* ABOUT THIS TASK *
Please give back word for word the lines of the material below between the line containing "intros Hw. unfold evict." and the line containing "[|done]. case_decide; cbn.", inclusive.
=== Begin Enclosure ===
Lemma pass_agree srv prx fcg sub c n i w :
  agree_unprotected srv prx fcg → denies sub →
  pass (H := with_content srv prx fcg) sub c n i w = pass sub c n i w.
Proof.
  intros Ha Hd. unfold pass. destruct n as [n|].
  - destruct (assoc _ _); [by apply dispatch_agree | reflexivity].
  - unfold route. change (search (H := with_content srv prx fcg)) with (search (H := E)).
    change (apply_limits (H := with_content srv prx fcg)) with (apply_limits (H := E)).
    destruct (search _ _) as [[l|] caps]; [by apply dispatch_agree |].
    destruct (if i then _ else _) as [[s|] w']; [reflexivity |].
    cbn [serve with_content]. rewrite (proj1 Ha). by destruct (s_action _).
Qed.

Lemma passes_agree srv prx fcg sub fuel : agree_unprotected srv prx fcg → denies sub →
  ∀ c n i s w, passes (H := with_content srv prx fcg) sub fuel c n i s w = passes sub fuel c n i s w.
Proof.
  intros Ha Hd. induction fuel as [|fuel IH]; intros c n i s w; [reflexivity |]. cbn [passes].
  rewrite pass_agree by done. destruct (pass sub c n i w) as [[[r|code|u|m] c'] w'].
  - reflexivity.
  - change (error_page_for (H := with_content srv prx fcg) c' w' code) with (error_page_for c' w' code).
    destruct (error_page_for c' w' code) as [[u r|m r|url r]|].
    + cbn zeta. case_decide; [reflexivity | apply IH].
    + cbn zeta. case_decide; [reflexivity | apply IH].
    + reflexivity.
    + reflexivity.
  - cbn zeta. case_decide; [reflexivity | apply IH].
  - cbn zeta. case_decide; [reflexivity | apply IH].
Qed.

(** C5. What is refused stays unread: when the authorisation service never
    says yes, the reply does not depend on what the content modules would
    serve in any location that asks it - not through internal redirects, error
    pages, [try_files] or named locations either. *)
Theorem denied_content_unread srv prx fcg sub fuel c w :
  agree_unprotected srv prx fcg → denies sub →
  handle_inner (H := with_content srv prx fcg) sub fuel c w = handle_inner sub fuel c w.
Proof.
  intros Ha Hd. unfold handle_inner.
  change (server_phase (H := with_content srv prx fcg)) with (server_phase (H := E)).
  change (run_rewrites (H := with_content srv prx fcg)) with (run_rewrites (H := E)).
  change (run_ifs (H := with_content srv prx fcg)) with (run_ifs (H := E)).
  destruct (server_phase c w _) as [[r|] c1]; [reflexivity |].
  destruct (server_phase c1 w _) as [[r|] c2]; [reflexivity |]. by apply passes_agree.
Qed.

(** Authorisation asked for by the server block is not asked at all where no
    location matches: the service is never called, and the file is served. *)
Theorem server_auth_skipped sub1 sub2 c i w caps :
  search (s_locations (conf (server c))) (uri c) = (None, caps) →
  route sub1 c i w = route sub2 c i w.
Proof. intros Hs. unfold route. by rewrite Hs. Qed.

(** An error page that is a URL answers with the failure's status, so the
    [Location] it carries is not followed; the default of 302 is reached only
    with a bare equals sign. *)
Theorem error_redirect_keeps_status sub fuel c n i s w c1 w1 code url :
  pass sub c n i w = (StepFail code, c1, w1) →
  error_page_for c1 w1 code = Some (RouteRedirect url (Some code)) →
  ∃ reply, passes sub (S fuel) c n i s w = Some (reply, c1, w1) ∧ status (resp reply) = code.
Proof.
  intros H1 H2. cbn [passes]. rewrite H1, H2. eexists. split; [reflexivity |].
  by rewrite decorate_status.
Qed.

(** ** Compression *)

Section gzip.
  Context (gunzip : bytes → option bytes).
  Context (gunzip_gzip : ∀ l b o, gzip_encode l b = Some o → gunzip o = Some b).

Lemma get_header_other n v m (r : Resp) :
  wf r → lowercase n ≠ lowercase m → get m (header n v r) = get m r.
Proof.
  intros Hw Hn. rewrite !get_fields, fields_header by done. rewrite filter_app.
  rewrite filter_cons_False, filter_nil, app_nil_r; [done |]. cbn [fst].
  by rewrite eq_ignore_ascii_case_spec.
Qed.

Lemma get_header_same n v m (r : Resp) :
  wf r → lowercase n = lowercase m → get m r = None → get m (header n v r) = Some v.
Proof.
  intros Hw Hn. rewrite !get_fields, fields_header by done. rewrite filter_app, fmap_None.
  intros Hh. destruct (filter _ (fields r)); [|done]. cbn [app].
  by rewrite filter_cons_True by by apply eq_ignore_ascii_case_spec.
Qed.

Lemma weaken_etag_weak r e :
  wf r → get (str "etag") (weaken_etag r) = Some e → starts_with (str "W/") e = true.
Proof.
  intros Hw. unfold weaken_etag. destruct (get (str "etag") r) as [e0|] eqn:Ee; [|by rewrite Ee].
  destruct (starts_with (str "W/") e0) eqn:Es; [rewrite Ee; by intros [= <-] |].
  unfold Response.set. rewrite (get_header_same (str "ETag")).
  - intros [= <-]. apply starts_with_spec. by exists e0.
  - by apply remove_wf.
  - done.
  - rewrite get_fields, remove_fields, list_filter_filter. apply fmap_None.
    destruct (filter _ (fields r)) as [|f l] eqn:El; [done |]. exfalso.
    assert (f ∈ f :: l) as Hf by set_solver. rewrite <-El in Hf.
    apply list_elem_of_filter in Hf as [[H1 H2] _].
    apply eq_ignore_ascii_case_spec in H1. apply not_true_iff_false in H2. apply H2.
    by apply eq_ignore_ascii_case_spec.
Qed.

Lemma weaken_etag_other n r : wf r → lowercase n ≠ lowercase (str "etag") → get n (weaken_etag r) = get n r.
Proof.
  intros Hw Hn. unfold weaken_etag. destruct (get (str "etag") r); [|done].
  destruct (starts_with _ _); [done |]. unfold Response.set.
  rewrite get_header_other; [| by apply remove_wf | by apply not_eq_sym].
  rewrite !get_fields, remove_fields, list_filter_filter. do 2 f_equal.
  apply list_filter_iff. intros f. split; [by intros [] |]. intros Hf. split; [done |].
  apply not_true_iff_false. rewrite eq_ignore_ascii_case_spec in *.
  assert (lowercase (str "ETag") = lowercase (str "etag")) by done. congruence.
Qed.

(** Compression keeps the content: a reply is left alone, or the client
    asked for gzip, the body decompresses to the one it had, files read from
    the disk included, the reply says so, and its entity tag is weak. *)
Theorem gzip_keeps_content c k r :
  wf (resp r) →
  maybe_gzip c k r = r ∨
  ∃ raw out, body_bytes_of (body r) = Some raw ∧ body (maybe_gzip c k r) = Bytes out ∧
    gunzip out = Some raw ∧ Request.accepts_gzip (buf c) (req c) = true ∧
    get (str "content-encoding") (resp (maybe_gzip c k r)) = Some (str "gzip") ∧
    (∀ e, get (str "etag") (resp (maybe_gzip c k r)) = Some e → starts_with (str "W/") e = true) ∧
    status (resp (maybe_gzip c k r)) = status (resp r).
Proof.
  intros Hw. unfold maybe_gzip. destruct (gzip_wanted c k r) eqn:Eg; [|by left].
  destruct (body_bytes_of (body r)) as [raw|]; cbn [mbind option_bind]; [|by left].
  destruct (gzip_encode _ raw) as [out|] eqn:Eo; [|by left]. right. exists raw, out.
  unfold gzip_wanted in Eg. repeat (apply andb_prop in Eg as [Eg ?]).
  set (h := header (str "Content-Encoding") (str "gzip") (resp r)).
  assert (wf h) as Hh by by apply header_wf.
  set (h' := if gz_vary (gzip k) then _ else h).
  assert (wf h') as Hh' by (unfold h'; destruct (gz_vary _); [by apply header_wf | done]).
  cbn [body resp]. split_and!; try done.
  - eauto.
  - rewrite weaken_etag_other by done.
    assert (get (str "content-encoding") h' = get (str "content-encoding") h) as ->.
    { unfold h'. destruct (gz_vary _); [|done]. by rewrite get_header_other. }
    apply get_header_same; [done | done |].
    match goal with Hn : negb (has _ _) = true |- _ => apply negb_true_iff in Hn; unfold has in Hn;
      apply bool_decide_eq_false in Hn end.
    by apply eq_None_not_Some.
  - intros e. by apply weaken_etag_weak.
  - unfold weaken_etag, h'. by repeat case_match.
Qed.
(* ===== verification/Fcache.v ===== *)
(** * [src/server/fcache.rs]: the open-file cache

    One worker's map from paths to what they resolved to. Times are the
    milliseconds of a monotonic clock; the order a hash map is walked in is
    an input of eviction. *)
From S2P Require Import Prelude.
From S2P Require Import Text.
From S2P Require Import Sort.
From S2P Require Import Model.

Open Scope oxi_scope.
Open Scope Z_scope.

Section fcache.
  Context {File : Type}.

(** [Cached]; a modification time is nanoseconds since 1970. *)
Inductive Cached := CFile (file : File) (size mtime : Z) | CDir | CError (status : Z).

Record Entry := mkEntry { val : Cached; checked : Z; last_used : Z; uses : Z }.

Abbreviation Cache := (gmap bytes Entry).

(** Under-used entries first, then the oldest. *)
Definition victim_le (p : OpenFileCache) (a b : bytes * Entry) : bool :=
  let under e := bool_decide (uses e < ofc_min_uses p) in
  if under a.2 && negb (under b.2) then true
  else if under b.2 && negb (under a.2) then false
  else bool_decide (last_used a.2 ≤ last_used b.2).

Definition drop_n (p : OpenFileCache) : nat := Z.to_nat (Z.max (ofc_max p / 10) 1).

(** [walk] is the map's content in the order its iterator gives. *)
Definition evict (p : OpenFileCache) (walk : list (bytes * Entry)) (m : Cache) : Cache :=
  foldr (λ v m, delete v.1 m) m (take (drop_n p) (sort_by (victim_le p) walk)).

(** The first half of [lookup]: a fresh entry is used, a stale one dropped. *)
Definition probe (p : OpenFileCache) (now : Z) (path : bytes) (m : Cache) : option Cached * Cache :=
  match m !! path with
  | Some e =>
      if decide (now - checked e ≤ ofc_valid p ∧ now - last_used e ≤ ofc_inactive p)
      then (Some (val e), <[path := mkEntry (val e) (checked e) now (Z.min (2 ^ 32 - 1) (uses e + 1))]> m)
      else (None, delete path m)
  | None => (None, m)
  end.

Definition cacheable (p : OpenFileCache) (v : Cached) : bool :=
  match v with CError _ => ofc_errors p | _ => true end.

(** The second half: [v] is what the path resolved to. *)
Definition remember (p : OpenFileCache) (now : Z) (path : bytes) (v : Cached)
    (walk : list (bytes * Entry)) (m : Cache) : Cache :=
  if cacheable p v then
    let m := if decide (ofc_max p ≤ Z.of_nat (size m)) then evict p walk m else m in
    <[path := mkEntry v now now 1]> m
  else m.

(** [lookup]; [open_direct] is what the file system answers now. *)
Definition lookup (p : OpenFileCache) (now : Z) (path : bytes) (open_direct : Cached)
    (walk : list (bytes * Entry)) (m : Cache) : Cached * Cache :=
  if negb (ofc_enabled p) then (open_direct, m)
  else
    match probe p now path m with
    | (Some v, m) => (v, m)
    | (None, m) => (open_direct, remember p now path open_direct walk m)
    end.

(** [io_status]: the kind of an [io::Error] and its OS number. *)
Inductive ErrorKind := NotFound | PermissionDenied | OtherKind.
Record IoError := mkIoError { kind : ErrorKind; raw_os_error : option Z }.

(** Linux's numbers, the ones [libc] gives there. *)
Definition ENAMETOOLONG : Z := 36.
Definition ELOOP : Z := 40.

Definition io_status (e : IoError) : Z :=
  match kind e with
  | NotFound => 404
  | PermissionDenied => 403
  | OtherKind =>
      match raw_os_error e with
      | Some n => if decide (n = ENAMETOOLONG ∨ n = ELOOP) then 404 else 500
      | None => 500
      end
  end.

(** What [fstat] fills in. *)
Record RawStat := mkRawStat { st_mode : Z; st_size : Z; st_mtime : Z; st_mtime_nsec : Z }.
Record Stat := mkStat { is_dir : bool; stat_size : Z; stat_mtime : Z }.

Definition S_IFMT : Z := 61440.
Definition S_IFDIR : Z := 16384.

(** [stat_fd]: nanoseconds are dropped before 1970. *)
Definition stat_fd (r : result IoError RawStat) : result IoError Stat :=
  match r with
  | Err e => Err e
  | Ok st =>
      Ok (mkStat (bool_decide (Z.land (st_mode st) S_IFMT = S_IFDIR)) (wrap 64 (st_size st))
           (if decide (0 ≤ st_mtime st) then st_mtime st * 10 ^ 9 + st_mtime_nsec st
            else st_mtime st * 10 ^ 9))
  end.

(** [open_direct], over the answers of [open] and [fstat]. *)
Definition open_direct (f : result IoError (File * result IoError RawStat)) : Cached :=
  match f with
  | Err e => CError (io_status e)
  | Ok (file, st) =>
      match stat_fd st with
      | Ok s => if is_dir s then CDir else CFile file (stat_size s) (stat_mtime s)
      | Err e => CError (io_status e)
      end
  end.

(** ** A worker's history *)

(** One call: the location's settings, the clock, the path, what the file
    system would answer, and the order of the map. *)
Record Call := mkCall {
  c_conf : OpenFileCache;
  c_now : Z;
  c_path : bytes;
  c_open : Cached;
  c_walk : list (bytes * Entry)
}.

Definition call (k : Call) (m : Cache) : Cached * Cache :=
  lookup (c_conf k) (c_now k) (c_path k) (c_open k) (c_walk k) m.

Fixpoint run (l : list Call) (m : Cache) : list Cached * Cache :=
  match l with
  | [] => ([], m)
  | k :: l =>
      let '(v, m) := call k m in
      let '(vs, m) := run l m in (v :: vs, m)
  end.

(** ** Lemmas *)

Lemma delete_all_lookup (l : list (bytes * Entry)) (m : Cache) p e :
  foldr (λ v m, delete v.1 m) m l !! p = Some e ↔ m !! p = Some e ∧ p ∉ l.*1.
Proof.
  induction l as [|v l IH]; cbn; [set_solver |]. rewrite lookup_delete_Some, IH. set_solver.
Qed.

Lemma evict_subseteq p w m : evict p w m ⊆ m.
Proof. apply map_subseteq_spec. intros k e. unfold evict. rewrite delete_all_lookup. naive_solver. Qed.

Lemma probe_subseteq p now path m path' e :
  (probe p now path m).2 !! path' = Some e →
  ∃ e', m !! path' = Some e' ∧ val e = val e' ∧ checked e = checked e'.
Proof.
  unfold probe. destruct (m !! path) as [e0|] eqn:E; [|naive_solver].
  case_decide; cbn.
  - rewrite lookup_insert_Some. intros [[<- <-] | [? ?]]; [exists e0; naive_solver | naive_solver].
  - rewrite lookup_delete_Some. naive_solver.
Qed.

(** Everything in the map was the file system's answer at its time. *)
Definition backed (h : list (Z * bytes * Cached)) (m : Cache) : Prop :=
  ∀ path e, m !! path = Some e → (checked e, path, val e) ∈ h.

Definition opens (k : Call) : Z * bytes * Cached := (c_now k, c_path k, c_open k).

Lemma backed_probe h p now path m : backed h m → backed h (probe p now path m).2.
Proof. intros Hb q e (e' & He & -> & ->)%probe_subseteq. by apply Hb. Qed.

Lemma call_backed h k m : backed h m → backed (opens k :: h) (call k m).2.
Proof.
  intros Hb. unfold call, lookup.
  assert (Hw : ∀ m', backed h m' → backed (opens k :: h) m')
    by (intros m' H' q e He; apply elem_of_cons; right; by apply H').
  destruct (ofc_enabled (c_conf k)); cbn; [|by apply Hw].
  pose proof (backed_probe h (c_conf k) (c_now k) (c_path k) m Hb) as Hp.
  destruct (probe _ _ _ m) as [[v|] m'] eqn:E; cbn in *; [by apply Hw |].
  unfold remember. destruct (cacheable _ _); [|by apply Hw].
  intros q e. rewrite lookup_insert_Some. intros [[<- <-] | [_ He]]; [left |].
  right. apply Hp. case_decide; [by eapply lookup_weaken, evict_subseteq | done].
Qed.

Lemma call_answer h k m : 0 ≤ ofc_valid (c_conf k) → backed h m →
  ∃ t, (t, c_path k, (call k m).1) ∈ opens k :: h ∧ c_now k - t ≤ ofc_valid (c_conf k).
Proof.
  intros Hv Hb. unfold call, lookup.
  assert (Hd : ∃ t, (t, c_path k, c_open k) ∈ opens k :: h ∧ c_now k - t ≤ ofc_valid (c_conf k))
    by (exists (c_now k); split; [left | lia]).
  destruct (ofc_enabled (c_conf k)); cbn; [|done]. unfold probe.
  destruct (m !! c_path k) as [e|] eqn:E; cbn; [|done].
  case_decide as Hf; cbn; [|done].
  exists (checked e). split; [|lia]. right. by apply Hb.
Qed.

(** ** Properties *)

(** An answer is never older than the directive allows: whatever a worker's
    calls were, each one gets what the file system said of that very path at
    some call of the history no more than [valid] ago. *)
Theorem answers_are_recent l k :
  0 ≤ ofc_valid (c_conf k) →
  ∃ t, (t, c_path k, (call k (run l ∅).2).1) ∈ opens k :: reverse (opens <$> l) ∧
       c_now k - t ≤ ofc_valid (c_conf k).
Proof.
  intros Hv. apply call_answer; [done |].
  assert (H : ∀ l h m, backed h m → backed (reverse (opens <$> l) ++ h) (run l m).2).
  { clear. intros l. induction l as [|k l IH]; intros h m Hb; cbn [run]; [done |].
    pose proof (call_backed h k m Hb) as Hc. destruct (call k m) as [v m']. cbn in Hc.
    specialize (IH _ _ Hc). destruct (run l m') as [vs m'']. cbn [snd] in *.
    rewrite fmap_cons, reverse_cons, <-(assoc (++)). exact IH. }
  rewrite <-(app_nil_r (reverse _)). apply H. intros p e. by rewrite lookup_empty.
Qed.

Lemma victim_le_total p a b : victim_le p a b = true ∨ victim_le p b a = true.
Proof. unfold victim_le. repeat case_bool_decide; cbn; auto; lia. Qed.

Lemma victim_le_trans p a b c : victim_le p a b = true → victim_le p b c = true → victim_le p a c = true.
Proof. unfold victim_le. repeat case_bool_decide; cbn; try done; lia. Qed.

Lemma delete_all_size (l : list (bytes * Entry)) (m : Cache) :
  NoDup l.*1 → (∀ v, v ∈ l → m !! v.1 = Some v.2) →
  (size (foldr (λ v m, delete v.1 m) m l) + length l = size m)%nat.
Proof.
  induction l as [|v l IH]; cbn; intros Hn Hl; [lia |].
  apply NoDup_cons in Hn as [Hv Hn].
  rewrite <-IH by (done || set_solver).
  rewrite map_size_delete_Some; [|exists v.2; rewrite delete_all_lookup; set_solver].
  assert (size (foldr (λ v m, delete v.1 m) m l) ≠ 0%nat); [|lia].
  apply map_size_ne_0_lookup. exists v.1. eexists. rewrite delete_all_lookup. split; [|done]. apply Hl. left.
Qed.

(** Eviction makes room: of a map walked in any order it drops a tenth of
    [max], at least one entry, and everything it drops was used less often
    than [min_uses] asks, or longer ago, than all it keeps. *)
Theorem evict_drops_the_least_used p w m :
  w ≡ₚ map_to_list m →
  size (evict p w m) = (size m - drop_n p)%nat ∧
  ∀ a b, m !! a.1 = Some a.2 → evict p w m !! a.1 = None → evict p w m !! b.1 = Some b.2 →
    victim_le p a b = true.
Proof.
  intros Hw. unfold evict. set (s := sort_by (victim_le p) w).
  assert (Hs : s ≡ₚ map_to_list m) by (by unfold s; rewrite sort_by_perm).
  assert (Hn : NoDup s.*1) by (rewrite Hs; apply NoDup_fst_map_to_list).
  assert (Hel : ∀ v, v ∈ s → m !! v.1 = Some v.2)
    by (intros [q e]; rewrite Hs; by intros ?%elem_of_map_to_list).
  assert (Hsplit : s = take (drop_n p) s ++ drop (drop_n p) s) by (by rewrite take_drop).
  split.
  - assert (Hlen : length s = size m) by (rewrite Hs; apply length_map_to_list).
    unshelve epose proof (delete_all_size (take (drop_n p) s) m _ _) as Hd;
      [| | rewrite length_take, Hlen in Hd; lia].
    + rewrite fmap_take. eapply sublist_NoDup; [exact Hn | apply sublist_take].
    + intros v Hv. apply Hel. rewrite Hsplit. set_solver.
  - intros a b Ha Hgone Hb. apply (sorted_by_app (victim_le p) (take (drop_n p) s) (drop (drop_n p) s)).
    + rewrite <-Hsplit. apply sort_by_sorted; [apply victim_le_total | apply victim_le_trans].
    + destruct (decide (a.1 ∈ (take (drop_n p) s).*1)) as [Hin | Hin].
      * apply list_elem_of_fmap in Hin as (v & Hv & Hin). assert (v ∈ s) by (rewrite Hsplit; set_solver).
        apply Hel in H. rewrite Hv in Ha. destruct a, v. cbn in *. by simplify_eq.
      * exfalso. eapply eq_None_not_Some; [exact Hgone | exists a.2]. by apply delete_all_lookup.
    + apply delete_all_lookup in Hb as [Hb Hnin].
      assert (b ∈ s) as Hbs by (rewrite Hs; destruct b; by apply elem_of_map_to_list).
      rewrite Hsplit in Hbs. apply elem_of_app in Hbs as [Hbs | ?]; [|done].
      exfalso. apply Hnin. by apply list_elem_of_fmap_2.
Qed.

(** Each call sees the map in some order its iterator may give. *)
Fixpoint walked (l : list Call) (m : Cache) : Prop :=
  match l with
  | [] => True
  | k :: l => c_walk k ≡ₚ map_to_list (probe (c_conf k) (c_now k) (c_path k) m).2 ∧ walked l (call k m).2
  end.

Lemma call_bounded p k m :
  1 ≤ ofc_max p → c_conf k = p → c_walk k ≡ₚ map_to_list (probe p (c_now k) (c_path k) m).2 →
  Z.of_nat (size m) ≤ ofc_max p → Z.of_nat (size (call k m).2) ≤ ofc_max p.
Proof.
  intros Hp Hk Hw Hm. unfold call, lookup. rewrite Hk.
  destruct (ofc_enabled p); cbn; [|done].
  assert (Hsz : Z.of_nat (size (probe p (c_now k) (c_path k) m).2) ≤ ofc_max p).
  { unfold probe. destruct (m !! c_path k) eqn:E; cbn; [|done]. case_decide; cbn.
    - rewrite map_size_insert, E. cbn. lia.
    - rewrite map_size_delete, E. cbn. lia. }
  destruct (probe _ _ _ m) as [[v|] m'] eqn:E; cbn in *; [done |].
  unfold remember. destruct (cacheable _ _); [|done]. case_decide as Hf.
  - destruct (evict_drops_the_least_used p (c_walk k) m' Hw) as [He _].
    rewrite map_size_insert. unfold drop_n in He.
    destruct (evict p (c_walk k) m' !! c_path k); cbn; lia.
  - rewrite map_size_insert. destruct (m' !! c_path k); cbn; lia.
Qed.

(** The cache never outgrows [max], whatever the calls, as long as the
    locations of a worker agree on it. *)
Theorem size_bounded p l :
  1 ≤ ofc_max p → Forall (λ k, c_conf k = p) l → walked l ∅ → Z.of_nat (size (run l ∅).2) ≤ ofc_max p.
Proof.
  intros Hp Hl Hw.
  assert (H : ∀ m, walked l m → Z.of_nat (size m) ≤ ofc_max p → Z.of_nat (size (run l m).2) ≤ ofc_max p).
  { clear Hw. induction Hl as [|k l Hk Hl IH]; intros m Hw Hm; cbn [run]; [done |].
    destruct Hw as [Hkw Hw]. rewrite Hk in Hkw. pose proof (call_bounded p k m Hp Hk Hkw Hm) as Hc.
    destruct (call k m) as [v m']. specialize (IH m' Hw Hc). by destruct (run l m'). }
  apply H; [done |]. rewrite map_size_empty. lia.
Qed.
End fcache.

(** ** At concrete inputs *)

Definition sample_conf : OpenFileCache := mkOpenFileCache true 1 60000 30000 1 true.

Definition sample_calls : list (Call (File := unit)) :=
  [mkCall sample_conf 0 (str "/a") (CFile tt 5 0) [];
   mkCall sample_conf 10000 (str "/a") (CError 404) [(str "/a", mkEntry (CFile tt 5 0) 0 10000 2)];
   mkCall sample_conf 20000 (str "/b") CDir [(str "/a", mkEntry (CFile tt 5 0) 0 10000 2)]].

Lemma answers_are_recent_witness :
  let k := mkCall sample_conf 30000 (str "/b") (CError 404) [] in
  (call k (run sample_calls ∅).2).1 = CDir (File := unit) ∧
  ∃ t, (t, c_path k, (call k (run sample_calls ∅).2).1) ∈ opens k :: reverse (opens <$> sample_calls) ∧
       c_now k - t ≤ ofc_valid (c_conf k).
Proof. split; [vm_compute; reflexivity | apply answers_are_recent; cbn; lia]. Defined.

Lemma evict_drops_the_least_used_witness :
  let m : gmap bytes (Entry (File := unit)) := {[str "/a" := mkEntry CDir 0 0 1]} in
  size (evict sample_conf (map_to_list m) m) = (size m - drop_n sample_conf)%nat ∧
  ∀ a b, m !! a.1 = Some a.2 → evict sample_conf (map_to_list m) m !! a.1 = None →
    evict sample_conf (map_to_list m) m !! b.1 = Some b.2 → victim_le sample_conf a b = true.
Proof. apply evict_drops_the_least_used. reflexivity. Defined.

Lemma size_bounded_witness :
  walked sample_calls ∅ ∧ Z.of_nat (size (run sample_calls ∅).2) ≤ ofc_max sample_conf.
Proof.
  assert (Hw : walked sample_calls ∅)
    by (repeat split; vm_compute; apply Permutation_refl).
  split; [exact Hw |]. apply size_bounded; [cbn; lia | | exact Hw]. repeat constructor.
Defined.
=== End Enclosure ===
* OUTPUT FOR THIS TASK *
  intros Hw. unfold evict. set (s := sort_by (victim_le p) w).
  assert (Hs : s ≡ₚ map_to_list m) by (by unfold s; rewrite sort_by_perm).
  assert (Hn : NoDup s.*1) by (rewrite Hs; apply NoDup_fst_map_to_list).
  assert (Hel : ∀ v, v ∈ s → m !! v.1 = Some v.2)
    by (intros [q e]; rewrite Hs; by intros ?%elem_of_map_to_list).
  assert (Hsplit : s = take (drop_n p) s ++ drop (drop_n p) s) by (by rewrite take_drop).
  split.
  - assert (Hlen : length s = size m) by (rewrite Hs; apply length_map_to_list).
    unshelve epose proof (delete_all_size (take (drop_n p) s) m _ _) as Hd;
      [| | rewrite length_take, Hlen in Hd; lia].
    + rewrite fmap_take. eapply sublist_NoDup; [exact Hn | apply sublist_take].
    + intros v Hv. apply Hel. rewrite Hsplit. set_solver.
  - intros a b Ha Hgone Hb. apply (sorted_by_app (victim_le p) (take (drop_n p) s) (drop (drop_n p) s)).
    + rewrite <-Hsplit. apply sort_by_sorted; [apply victim_le_total | apply victim_le_trans].
    + destruct (decide (a.1 ∈ (take (drop_n p) s).*1)) as [Hin | Hin].
      * apply list_elem_of_fmap in Hin as (v & Hv & Hin). assert (v ∈ s) by (rewrite Hsplit; set_solver).
        apply Hel in H. rewrite Hv in Ha. destruct a, v. cbn in *. by simplify_eq.
      * exfalso. eapply eq_None_not_Some; [exact Hgone | exists a.2]. by apply delete_all_lookup.
    + apply delete_all_lookup in Hb as [Hb Hnin].
      assert (b ∈ s) as Hbs by (rewrite Hs; destruct b; by apply elem_of_map_to_list).
      rewrite Hsplit in Hbs. apply elem_of_app in Hbs as [Hbs | ?]; [|done].
      exfalso. apply Hnin. by apply list_elem_of_fmap_2.
Qed.

(** Each call sees the map in some order its iterator may give. *)
Fixpoint walked (l : list Call) (m : Cache) : Prop :=
  match l with
  | [] => True
  | k :: l => c_walk k ≡ₚ map_to_list (probe (c_conf k) (c_now k) (c_path k) m).2 ∧ walked l (call k m).2
  end.

Lemma call_bounded p k m :
  1 ≤ ofc_max p → c_conf k = p → c_walk k ≡ₚ map_to_list (probe p (c_now k) (c_path k) m).2 →
  Z.of_nat (size m) ≤ ofc_max p → Z.of_nat (size (call k m).2) ≤ ofc_max p.
Proof.
  intros Hp Hk Hw Hm. unfold call, lookup. rewrite Hk.
  destruct (ofc_enabled p); cbn; [|done].
  assert (Hsz : Z.of_nat (size (probe p (c_now k) (c_path k) m).2) ≤ ofc_max p).
  { unfold probe. destruct (m !! c_path k) eqn:E; cbn; [|done]. case_decide; cbn.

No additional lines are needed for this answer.